All lines below containing the string "ticks" are to be copied.
*** Opening Information ***
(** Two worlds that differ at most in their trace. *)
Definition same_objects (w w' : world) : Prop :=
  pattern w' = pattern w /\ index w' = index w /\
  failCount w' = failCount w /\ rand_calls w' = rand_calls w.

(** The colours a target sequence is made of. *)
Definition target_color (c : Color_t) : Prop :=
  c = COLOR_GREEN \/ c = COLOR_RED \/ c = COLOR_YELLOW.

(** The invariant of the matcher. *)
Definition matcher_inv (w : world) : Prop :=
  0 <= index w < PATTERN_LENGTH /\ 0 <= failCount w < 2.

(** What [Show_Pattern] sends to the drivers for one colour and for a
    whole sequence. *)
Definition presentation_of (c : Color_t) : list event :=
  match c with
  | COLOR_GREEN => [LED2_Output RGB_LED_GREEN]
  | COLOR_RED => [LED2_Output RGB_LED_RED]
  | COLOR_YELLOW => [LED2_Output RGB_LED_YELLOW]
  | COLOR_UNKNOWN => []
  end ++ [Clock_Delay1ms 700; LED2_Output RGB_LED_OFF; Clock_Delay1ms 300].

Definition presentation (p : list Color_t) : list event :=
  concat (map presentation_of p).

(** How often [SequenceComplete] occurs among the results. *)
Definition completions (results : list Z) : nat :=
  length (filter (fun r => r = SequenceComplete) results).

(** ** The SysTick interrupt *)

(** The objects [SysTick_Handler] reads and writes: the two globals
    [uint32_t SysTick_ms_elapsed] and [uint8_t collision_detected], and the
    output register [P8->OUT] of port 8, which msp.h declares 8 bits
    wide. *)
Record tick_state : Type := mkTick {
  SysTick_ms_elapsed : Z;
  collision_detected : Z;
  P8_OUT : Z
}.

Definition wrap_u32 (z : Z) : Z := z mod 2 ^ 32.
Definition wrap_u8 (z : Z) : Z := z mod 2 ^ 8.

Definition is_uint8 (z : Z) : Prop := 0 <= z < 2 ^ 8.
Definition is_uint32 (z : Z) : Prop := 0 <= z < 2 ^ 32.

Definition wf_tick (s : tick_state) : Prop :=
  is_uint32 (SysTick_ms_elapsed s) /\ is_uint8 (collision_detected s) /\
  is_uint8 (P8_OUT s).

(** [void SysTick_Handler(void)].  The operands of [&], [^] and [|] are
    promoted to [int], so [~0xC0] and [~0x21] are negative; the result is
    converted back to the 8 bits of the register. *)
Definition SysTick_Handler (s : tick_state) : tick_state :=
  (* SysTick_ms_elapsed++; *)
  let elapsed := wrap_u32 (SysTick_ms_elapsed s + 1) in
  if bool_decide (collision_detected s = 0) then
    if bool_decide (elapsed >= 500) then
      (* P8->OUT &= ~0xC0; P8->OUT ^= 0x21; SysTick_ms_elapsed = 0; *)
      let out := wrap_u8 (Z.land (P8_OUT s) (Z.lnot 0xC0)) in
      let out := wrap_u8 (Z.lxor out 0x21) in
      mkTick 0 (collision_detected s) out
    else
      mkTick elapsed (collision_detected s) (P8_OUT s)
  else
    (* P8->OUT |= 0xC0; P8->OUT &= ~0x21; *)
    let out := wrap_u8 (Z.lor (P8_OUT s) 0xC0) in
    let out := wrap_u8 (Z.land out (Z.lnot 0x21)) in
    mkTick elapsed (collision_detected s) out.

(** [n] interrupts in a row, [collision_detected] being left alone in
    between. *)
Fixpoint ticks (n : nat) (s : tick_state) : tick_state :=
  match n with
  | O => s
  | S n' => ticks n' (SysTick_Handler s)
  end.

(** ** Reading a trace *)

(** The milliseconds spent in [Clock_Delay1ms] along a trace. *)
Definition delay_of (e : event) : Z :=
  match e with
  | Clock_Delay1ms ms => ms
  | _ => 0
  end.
*** Closing Information ***
*** Opening Information ***
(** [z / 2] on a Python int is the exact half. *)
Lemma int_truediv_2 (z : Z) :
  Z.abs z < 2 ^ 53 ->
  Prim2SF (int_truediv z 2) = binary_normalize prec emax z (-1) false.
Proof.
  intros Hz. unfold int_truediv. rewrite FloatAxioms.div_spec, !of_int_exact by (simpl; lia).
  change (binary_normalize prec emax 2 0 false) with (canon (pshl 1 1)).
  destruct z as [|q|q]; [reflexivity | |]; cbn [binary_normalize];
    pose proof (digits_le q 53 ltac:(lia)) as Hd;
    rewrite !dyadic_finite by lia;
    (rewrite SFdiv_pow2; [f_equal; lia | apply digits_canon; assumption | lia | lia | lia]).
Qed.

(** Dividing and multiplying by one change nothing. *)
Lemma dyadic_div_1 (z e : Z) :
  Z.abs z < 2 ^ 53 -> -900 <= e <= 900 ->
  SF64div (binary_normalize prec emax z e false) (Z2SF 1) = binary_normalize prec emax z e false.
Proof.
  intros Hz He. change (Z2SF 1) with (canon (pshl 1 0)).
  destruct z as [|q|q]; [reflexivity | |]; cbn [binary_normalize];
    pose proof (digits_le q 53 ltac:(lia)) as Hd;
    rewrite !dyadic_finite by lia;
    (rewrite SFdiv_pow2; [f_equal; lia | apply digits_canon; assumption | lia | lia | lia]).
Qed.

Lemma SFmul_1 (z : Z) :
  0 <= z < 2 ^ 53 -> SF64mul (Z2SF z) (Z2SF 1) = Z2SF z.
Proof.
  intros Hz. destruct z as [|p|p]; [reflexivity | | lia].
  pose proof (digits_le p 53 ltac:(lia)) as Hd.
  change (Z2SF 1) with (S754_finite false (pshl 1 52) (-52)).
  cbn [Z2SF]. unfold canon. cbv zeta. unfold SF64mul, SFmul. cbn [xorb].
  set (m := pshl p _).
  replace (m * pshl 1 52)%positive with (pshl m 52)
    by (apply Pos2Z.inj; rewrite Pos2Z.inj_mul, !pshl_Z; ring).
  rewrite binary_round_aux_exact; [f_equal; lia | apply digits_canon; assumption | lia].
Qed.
*** Closing Information ***
*** Opening Information ***
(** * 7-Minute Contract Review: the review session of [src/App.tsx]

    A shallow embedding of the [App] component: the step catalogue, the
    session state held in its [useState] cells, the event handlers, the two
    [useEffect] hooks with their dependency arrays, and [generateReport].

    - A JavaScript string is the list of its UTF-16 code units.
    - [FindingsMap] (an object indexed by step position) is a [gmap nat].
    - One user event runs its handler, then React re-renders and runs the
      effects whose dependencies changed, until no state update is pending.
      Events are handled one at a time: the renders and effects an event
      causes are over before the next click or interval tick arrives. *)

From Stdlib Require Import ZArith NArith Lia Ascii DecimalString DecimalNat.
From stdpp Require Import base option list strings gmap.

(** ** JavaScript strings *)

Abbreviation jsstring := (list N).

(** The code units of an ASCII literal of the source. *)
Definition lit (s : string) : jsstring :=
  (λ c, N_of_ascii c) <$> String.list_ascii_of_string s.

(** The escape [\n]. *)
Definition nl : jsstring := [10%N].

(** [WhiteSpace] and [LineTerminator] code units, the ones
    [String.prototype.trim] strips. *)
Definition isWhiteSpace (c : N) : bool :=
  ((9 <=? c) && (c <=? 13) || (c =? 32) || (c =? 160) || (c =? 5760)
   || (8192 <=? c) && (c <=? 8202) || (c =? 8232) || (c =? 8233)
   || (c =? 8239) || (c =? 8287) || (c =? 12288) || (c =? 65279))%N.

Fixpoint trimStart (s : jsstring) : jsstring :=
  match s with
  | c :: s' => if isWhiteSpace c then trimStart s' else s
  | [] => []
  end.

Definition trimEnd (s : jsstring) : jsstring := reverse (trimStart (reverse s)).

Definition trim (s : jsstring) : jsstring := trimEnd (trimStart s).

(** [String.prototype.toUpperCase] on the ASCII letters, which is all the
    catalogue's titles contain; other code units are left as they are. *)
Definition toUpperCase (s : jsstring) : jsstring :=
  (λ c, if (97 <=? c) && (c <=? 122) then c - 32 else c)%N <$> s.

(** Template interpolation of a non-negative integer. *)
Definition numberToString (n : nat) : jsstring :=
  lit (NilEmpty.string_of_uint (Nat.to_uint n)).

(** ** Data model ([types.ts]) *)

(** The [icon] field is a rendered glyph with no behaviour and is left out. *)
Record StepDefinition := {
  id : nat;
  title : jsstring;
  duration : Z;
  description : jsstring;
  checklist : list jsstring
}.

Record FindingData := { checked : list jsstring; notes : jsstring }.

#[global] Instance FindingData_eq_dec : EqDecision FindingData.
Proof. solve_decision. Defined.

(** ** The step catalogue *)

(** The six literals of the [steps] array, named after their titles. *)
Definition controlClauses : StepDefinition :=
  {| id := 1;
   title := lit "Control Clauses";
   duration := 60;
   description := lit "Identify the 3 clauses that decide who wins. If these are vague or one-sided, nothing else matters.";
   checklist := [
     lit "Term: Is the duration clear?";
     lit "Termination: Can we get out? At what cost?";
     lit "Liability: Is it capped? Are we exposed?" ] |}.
*** Closing Information ***
- Solution
Fixpoint ticks (n : nat) (s : tick_state) : tick_state :=
  | S n' => ticks n' (SysTick_Handler s)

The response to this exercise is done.